Multi-modal deep learning for joint prediction of otitis media and diagnostic difficulty

Laryngoscope Investig Otolaryngol. 2024 Feb 8;9(1):e1199. doi: 10.1002/lio2.1199. eCollection 2024 Feb.

Abstract

Objectives: In this study, we propose a diagnostic model for automatic detection of otitis media based on combined input of otoscopy images and wideband tympanometry measurements.
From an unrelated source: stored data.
(** * The image-generation client of PROTON (src/services/geminiService.ts)

    A shallow embedding of [QuantumAI]: the prompt builder, the response
    parser, the request/poll client and the result normalisation, together
    with the properties the specification states about them.

    JavaScript data is modelled as it is at run time: a response body is
    whatever [JSON.parse] produced, numbers are IEEE-754 binary64 values
    (Rocq's primitive floats), strings are sequences of characters, and a
    property read on a value that has no such property yields [undefined]. *)

From Stdlib Require Import String Ascii List ZArith Bool Lia Floats DecimalString.
Import ListNotations.
Local Open Scope string_scope.
Set Warnings "-register-all,-inexact-float".

(** ** JavaScript values *)

(** The values a parsed JSON body is made of, plus [undefined], which JSON
    never contains but every missing property evaluates to.  An object keeps
    its own properties in insertion order. *)
Inductive JSValue : Type :=
| JUndefined
| JNull
| JBool (b : bool)
| JNumber (x : float)
| JString (s : string)
| JArray (items : list JSValue)
| JObject (props : list (string * JSValue)).

(** ToBoolean: [undefined], [null], [false], [0], [-0], [NaN] and the empty
    string are falsy, everything else (every array and object too) is truthy. *)
Definition truthy (v : JSValue) : bool :=
  match v with
  | JUndefined | JNull => false
  | JBool b => b
  | JNumber x => negb (PrimFloat.is_zero x || PrimFloat.is_nan x)
  | JString s => negb (s =? EmptyString)
  | JArray _ | JObject _ => true
  end.

(** [a || b]: the left operand when it is truthy, the right one otherwise. *)
Definition js_or (a b : JSValue) : JSValue := if truthy a then a else b.

Definition nullish (v : JSValue) : bool :=
  match v with JUndefined | JNull => true | _ => false end.

Fixpoint lookup (k : string) (props : list (string * JSValue)) : JSValue :=
  match props with
  | [] => JUndefined
  | (k', v) :: rest => if k' =? k then v else lookup k rest
  end.

(** [v.k] on a value that is neither [null] nor [undefined], for the property
    names this service reads (status, error, message, image, ...): none of
    them is an index, [length] or a prototype member, so only a plain object
    can hold one. *)
Definition prop (v : JSValue) (k : string) : JSValue :=
  match v with
  | JObject props => lookup k props
  | _ => JUndefined
  end.

(** [v?.k] *)
Definition opt_prop (v : JSValue) (k : string) : JSValue :=
  if nullish v then JUndefined else prop v k.

(** [v?.[0]]: the first element of an array, the first character of a
    string, the property named 0 of an object. *)
Definition opt_index0 (v : JSValue) : JSValue :=
  match v with
  | JArray (x :: _) => x
  | JString (String c _) => JString (String c EmptyString)
  | JObject props => lookup "0" props
  | _ => JUndefined
  end.

Definition isArray (v : JSValue) : bool :=
  match v with JArray _ => true | _ => false end.

(** [v === "lit"] *)
Definition strict_eq_str (v : JSValue) (lit : string) : bool :=
  match v with JString s => s =? lit | _ => false end.

(** [typeof v === "string" && v.startsWith(p)] *)
Definition string_startsWith (v : JSValue) (p : string) : bool :=
  match v with JString s => prefix p s | _ => false end.

(** [s.includes(needle)] *)
Definition includes (s needle : string) : bool :=
  match index 0 needle s with Some _ => true | None => false end.

Definition toLowerCase_char (c : ascii) : ascii :=
  let n := nat_of_ascii c in
  if (65 <=? n)%nat && (n <=? 90)%nat then ascii_of_nat (n + 32) else c.

Fixpoint toLowerCase (s : string) : string :=
  match s with
  | EmptyString => EmptyString
  | String c rest => String (toLowerCase_char c) (toLowerCase rest)
  end.

(** An own property [k] with value [v] defined on the properties [props],
    as a property of an object literal defines it (the literal of lines
    170-175 after its spread): an existing property keeps its place and
    takes the value, a new one goes last.  For a name that is no array
    index; nothing of a prototype is consulted. *)
Fixpoint set_prop {A : Type} (k : string) (v : A) (props : list (string * A))
  : list (string * A) :=
  match props with
  | [] => [(k, v)]
  | (k', v') :: rest =>
      if k' =? k then (k', v) :: rest else (k', v') :: set_prop k v rest
  end.

Definition digit_of (c : ascii) : option N :=
  let n := N_of_ascii c in
  if ((48 <=? n) && (n <=? 57))%N then Some (n - 48)%N else None.

Fixpoint digits_value (acc : N) (s : string) : option N :=
  match s with
  | EmptyString => Some acc
  | String c rest =>
      match digit_of c with
      | Some d => digits_value (10 * acc + d)%N rest
      | None => None
      end
  end.

(** The array index a property name is, if it is one: 0, or decimal digits
    without a leading zero, of a value below 2^32 - 1. *)
Definition index_key (k : string) : option N :=
  match k with
  | EmptyString => None
  | String c rest =>
      if Ascii.eqb c "0"%char && negb (rest =? EmptyString) then None
      else match digits_value 0 k with
           | Some n => if (n <? 4294967295)%N then Some n else None
           | None => None
           end
  end.

(** A new array index among the properties of an object: the indices come
    first, in ascending order, before every other name. *)
Fixpoint insert_index {A : Type} (n : N) (k : string) (v : A) (props : list (string * A))
  : list (string * A) :=
  match props with
  | [] => [(k, v)]
  | (k', v') :: rest =>
      match index_key k' with
      | Some n' =>
          if (n' <? n)%N then (k', v') :: insert_index n k v rest
          else (k, v) :: props
      | None => (k, v) :: props
      end
  end.

(** [obj[k] = v] for a string [v] on an object made by a literal, whose own
    properties [props] are data properties and none of them is named
    __proto__.  The name __proto__ reaches the setter that [Object.prototype]
    has for it, which ignores a value that is neither an object nor [null]:
    the object stays as it is.  Every other name becomes an own property: an
    existing one keeps its place, a new array index goes among the indices,
    any other new name goes last. *)
Definition assign (k : string) (v : string) (props : list (string * string))
  : list (string * string) :=
  if k =? "__proto__" then props
  else match index_key k with
       | Some n =>
           if existsb (fun kv => fst kv =? k) props then set_prop k v props
           else insert_index n k v props
       | None => set_prop k v props
       end.

(** ** Types of the application (types.ts) *)

Inductive AtomType : Type := Hydrogen | Helium | Lithium | Carbon | Oxygen.

Definition atom_name (a : AtomType) : string :=
  match a with
  | Hydrogen => "Hydrogen"
  | Helium => "Helium"
  | Lithium => "Lithium"
  | Carbon => "Carbon"
  | Oxygen => "Oxygen"
  end.

Definition EntityType : Type := string.

Record WaveParams : Type := { wavelength : float; amplitude : float }.

(** ** Prompt builder *)

(** The fixed sentence of [buildPrompt] around its four holes. *)
Definition prompt_template (subject intensity density atom : string) : string :=
  "A " ++ subject ++ " materializing from " ++ intensity
  ++ " quantum energy waves, " ++ density
  ++ " streams of turquoise and emerald light converging around " ++ atom
  ++ " atoms. Set in a futuristic physics laboratory with holographic displays and volumetric lighting. Cinematic composition, ray-traced reflections, 8k ultra-detailed, atmospheric depth.".

Definition buildPrompt (atom : AtomType) (subject : EntityType) (params : WaveParams)
  : string :=
  let intensity :=
    if (1.5 <? wavelength params)%float then "intense"
    else if (wavelength params <? 0.8)%float then "subtle"
    else "moderate" in
  let density :=
    if (1.5 <? amplitude params)%float then "dense"
    else if (amplitude params <? 0.8)%float then "sparse"
    else "flowing" in
  prompt_template subject intensity density (atom_name atom).

(** ** Response parser *)

Definition parseImage (data : JSValue) : JSValue :=
  js_or (opt_prop data "image")
  (js_or (opt_index0 (opt_prop data "images"))
  (js_or (opt_index0 (opt_prop data "output"))
  (js_or (if isArray (opt_prop data "artifacts")
          then opt_prop (opt_index0 (prop data "artifacts")) "base64"
          else JUndefined)
         (if isArray (opt_prop data "data")
          then js_or (opt_prop (opt_index0 (prop data "data")) "b64_json")
                     (opt_prop (opt_index0 (prop data "data")) "url")
          else JUndefined)))).

(** ** Completions *)

(** What the run time itself throws, as opposed to an [Error] this service
    constructs: reading a property of [null], calling something that is not
    a function, converting an object that has no usable [toString], reading
    a response body twice, a failed network exchange, a body that is not
    JSON. *)
Inductive Fault : Type :=
| ReadOfNullish
| NotAFunction
| NotPrimitive
| BodyAlreadyUsed
| NetworkFailure
| InvalidJSON.

Inductive Exn : Type :=
| Error (message : string)
| Native (f : Fault).

Inductive Completion (A : Type) : Type :=
| Normal (a : A)
| Throw (e : Exn).
Arguments Normal {A} a.
Arguments Throw {A} e.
Methods: We present a neural network-based model for the joint prediction of otitis media and diagnostic difficulty. We use the subclassifications acute otitis media and otitis media with effusion. The proposed approach is based on deep metric learning, and we compare this with the performance of a standard multi-task network.

Results: The proposed deep metric approach shows good performance on both tasks, and we show that the multi-modal input increases the performance for both classification and difficulty estimation compared to the models trained on the modalities separately. An accuracy of 86.5% is achieved for the classification task, and a Kendall rank correlation coefficient of 0.45 is achieved for difficulty estimation, corresponding to a correct ranking of 72.6% of the cases.

Conclusion: This study demonstrates the strengths of a multi-modal diagnostic tool using both otoscopy images and wideband tympanometry measurements for the diagnosis of otitis media. Furthermore, we show that deep metric learning improves the performance of the models.

Keywords: computer‐aided diagnosis; deep learning; diagnostic difficulty; otitis media.